Top of Extracted data
(** * Audio-reactive effect engine: a shallow embedding and its properties

    The development follows the TypeScript sources of the visualizer:

    - [AudioEngine]           the band/energy extractor and the beat detector
                              (audio/AudioEngine.ts);
    - [InstrumentClassifier]  the instrument heuristic with its hold timer
                              (analysis/InstrumentClassifier.ts);
    - [CrystalSphere]         the effect lifecycle engine and the theme manager
                              (three/CrystalSphere.ts);
    - [SceneView]             the effect selector and its hold time
                              (three/SceneView.ts).

    Numbers.  The audio side is embedded over binary64 floats, which is what a
    JavaScript number is: the extractor divides by buffer lengths and the
    outcome for a zero length (0/0) matters.  The renderer side is embedded
    over exact rationals, and what it calls without defining it (Math.sin,
    Math.PI, the results of Math.random, Vector3.normalize and
    Vector3.applyAxisAngle) is a parameter of the embedding.  Its sums and
    countdowns are exact where the code rounds to doubles (and, for the
    positions of rift particles, to the floats of a [Float32Array]): what
    is stated of it holds tick by tick and over runs, and does not say at
    which tick a countdown crosses zero nor on which side of a threshold a
    rounded sum falls.  The effect selector, where the rounding of the
    combined energy decides the choice at a threshold, is embedded on
    doubles as well ([SceneViewDoubles]). *)

From Stdlib Require Import List ZArith QArith Floats Bool Lia Lqa.
From Stdlib Require Import Strings.Byte Qminmax Qround.
From Stdlib Require Strings.String.
From Stdlib Require Import Sorting.Permutation.
Import ListNotations.

Set Warnings "-inexact-float".

(* ================================================================== *)
(** * Part I: the embedding *)
(* ================================================================== *)

(** ** JavaScript Math on doubles *)

Module JSMath.

Open Scope float_scope.

(** [Math.max(a, b)]: NaN if either argument is NaN; of two zeros the
    positive one. *)
Definition max (a b : float) : float :=
  if is_nan a || is_nan b then nan
  else if a <? b then b
  else if b <? a then a
  else if get_sign a then b else a.

(** [Math.min(a, b)]: NaN if either argument is NaN; of two zeros the
    negative one. *)
Definition min (a b : float) : float :=
  if is_nan a || is_nan b then nan
  else if a <? b then a
  else if b <? a then b
  else if get_sign a then a else b.

(** An array length, or an index, used as a number. *)
Definition of_nat (n : nat) : float := of_uint63 (Uint63.of_Z (Z.of_nat n)).

(** An element of a [Uint8Array] used as a number. *)
Definition of_byte (b : byte) : float := of_nat (Byte.to_nat b).

(** [arr[i]] on a [Uint8Array]: out of range it is [undefined], which
    arithmetic turns into NaN. *)
Definition get (arr : list byte) (i : nat) : float :=
  match nth_error arr i with
  | Some b => of_byte b
  | None => nan
  end.

End JSMath.

(** ** audio/AudioEngine.ts *)

Module AudioEngine.

Open Scope float_scope.

(** [computeRmsFromFreq(freq)] *)
Definition computeRmsFromFreq (freq : list byte) : float :=
  let n := length freq in
  let sumSquares :=
    fold_left (fun acc i => let v := JSMath.get freq i / 255 in acc + v * v)
              (seq 0 n) 0 in
  sqrt (sumSquares / JSMath.of_nat n).

(** [average(arr, from, to)] *)
Definition average (arr : list byte) (from to : nat) : float :=
  let len := Nat.max 1 (to - from) in
  let sum := fold_left (fun acc i => acc + JSMath.get arr i)
                       (seq from (to - from)) 0 in
  sum / JSMath.of_nat len / 255.

Record Bands : Type := mkBands { low : float; mid : float; high : float }.

(** [computeBands(freq)] *)
Definition computeBands (freq : list byte) : Bands :=
  let n := length freq in
  let oneThird := (n / 3)%nat in
  {| low := average freq 0 oneThird;
     mid := average freq oneThird (2 * oneThird);
     high := average freq (2 * oneThird) n |}.

(** [computeInstantEnergy(timeData)] *)
Definition computeInstantEnergy (timeData : list byte) : float :=
  let n := length timeData in
  let sum :=
    fold_left (fun acc i => let s := (JSMath.get timeData i - 128) / 128 in
                            acc + s * s)
              (seq 0 n) 0 in
  sum / JSMath.of_nat n.

(** [averageArray(arr)] *)
Definition averageArray (arr : list float) : float :=
  match arr with
  | [] => 0
  | _ => fold_left (fun s v => s + v) arr 0 / JSMath.of_nat (length arr)
  end.

(** The fields of the engine that beat detection reads and writes. *)
Record State : Type := mkState {
  energyHistory : list float;
  lastBeatAt : float;
  beatSensitivity : float
}.

Definition maxEnergyHistory : nat := 43.

(** The state of a freshly constructed engine. *)
Definition init : State :=
  {| energyHistory := []; lastBeatAt := 0; beatSensitivity := 0.6 |}.

(** [setBeatSensitivity(s)] *)
Definition setBeatSensitivity (st : State) (s : float) : State :=
  {| energyHistory := energyHistory st;
     lastBeatAt := lastBeatAt st;
     beatSensitivity := JSMath.max 0 (JSMath.min 1 s) |}.

(** [energyHistory.push(energy)] followed by the eviction of the oldest
    sample when the bound is exceeded. *)
Definition pushEnergy (h : list float) (energy : float) : list float :=
  let h1 := h ++ [energy] in
  if (maxEnergyHistory <? length h1)%nat then tl h1 else h1.

(** The population variance loop of [detectBeat]. *)
Definition varianceOf (h : list float) (mean : float) : float :=
  fold_left (fun variance e => let d := e - mean in variance + d * d) h 0
  / JSMath.of_nat (length h).

(** [mean + k * std] as [detectBeat] computes it. *)
Definition threshold (h : list float) (sensitivity : float) : float :=
  let mean := averageArray h in
  let variance := varianceOf h mean in
  let std := sqrt (JSMath.max variance 1e-8) in
  let k := 2.0 - 1.5 * sensitivity in
  mean + k * std.

Definition minInterval : float := 0.12.

(** [detectBeat(energy, nowSec)]: the new state and [isBeat]. *)
Definition detectBeat (st : State) (energy nowSec : float) : State * bool :=
  let h := pushEnergy (energyHistory st) energy in
  if (length h <? 8)%nat then
    ({| energyHistory := h;
        lastBeatAt := lastBeatAt st;
        beatSensitivity := beatSensitivity st |}, false)
  else
    let canTrigger := minInterval <? nowSec - lastBeatAt st in
    let isBeat := canTrigger && (threshold h (beatSensitivity st) <? energy) in
    ({| energyHistory := h;
        lastBeatAt := if isBeat then nowSec else lastBeatAt st;
        beatSensitivity := beatSensitivity st |}, isBeat).

(** The detector run over a sequence of (energy, clock) samples. *)
Fixpoint detectBeats (st : State) (samples : list (float * float))
  : State * list bool :=
  match samples with
  | [] => (st, [])
  | (energy, nowSec) :: rest =>
      let (st1, b) := detectBeat st energy nowSec in
      let (st2, bs) := detectBeats st1 rest in
      (st2, b :: bs)
  end.

End AudioEngine.

(** ** Numbers of the renderer side: exact rationals *)

Module QNum.

Definition gtb (a b : Q) : bool := if Qlt_le_dec b a then true else false.
Definition ltb (a b : Q) : bool := if Qlt_le_dec a b then true else false.
Definition geb (a b : Q) : bool := if Qlt_le_dec a b then false else true.
Definition leb (a b : Q) : bool := if Qlt_le_dec b a then false else true.

Infix ">?" := gtb (at level 70, no associativity) : Q_scope.
Infix "<?" := ltb (at level 70, no associativity) : Q_scope.
Infix ">=?" := geb (at level 70, no associativity) : Q_scope.
Infix "<=?" := leb (at level 70, no associativity) : Q_scope.

End QNum.

(** ** analysis/InstrumentClassifier.ts *)

Module InstrumentClassifier.
Import QNum.
Open Scope Q_scope.

Inductive Instrument : Type := none | drums | bass | guitar.

Definition Instrument_eqb (a b : Instrument) : bool :=
  match a, b with
  | none, none | drums, drums | bass, bass | guitar, guitar => true
  | _, _ => false
  end.

Record State : Type := mkState {
  holdSeconds : Q;
  current : Instrument;
  lastSwitchAt : Q
}.

(** [new InstrumentClassifier(holdSeconds)] *)
Definition new (hold : Q) : State :=
  {| holdSeconds := hold; current := none; lastSwitchAt := 0 |}.

(** The arguments of one call of [update]. *)
Record Call : Type := mkCall {
  timeSec : Q;
  rms : Q;
  low : Q;
  mid : Q;
  high : Q;
  beat : bool
}.

(** [classifyInstant(rms, low, mid, high, beat)] *)
Definition classifyInstant (rms low mid high : Q) (beat : bool) : Instrument :=
  if beat && (high >? 0.5) && (mid <? 0.6) then drums
  else if (low >? 0.45) && (mid <? 0.35) then bass
  else if (mid >? 0.5) && (high <? 0.5) then guitar
  else if rms <? 0.08 then none
  else none.

(** [update(timeSec, rms, low, mid, high, beat)]: the new state and the
    returned label. *)
Definition update (st : State) (c : Call) : State * Instrument :=
  let proposed := classifyInstant (rms c) (low c) (mid c) (high c) (beat c) in
  if negb (Instrument_eqb proposed (current st))
     && (timeSec c - lastSwitchAt st >=? holdSeconds st)
  then
    ({| holdSeconds := holdSeconds st;
        current := proposed;
        lastSwitchAt := timeSec c |}, proposed)
  else (st, current st).

(** The states reached by a sequence of calls, one per call. *)
Fixpoint run (st : State) (calls : list Call) : list State :=
  match calls with
  | [] => []
  | c :: rest => let st1 := fst (update st c) in st1 :: run st1 rest
  end.

(** The labels returned by a sequence of calls. *)
Fixpoint labels (st : State) (calls : list Call) : list Instrument :=
  match calls with
  | [] => []
  | c :: rest => let (st1, l) := update st c in l :: labels st1 rest
  end.

End InstrumentClassifier.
Bottom of Extracted data
#### Action item
Would you filter the records and copy out each line containing "holdSeconds"?

#### Expected answer
  holdSeconds : Q;
(** [new InstrumentClassifier(holdSeconds)] *)
  {| holdSeconds := hold; current := none; lastSwitchAt := 0 |}.
     && (timeSec c - lastSwitchAt st >=? holdSeconds st)
    ({| holdSeconds := holdSeconds st;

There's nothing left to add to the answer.